((
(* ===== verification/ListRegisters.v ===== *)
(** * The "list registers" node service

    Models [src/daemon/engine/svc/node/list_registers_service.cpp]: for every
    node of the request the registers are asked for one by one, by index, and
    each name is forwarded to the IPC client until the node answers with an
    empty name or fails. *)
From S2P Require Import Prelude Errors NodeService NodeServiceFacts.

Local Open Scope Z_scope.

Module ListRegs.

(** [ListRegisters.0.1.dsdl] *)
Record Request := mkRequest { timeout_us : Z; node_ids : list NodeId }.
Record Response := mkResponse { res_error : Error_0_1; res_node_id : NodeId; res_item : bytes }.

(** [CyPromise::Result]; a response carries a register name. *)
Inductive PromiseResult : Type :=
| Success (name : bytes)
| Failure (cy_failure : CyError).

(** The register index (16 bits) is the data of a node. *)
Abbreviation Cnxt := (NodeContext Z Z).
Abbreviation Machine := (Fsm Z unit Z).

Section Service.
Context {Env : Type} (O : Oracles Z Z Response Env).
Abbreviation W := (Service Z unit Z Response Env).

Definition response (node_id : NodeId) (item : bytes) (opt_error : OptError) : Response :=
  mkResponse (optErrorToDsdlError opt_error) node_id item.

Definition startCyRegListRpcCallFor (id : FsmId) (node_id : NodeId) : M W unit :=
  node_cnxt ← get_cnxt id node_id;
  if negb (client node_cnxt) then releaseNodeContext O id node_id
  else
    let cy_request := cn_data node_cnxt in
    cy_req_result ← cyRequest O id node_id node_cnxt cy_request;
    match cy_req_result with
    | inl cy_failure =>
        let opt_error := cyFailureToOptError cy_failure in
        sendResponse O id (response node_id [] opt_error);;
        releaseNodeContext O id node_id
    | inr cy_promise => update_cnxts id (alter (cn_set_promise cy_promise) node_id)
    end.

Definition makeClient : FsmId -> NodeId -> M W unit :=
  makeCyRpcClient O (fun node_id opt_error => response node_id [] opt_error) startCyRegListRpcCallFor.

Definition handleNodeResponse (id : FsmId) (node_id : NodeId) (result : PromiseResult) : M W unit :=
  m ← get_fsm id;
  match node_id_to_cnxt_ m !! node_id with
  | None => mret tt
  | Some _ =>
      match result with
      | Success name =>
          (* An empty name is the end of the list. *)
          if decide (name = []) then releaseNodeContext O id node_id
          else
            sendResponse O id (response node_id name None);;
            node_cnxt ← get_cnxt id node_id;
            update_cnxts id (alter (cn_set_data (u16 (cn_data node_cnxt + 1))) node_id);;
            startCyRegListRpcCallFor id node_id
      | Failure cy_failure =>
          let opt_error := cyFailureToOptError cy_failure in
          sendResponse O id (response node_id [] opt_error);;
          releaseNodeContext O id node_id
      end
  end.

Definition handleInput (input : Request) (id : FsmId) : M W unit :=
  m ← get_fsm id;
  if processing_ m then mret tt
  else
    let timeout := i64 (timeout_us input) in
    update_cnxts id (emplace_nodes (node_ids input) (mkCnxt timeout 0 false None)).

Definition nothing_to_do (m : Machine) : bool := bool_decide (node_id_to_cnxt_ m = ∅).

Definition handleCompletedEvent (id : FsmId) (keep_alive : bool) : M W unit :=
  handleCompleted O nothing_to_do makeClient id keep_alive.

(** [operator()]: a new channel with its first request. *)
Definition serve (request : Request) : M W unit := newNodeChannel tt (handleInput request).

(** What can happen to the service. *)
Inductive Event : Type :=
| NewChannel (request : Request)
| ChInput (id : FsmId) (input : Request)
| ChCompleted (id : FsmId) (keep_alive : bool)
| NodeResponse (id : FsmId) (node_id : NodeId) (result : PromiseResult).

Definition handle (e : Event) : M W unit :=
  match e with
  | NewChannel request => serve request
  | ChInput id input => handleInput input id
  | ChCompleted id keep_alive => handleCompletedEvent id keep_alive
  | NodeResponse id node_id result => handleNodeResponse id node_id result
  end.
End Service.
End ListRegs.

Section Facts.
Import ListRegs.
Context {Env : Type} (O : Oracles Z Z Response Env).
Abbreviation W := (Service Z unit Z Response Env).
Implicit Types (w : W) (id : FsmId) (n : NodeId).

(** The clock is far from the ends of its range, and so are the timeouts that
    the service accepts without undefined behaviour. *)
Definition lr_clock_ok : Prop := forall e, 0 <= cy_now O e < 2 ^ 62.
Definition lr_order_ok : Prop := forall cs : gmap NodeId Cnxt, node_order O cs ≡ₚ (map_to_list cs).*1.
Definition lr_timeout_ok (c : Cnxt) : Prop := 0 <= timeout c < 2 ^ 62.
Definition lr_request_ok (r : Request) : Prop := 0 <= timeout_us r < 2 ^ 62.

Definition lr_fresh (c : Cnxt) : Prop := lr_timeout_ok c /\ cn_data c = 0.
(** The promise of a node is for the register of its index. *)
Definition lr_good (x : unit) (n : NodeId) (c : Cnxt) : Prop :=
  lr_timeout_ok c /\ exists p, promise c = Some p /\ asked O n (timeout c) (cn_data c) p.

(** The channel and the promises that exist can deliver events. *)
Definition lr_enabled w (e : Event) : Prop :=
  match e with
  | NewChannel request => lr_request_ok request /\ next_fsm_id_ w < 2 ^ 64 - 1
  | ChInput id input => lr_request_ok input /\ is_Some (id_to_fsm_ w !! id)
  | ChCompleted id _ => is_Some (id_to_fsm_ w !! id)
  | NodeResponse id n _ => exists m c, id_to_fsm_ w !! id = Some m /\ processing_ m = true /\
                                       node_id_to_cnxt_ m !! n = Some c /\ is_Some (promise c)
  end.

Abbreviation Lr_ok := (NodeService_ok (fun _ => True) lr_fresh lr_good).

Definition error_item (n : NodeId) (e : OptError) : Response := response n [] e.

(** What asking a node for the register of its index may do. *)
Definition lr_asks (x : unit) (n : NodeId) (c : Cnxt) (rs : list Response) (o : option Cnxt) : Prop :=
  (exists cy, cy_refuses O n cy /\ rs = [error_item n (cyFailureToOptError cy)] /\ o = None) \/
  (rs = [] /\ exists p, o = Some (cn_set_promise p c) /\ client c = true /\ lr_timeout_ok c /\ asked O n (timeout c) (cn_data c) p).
))
■ About this task: If a line in the records above contains "makeClient", copy that line.

■ Answer for this exercise:
Definition makeClient : FsmId -> NodeId -> M W unit :=
  handleCompleted O nothing_to_do makeClient id keep_alive.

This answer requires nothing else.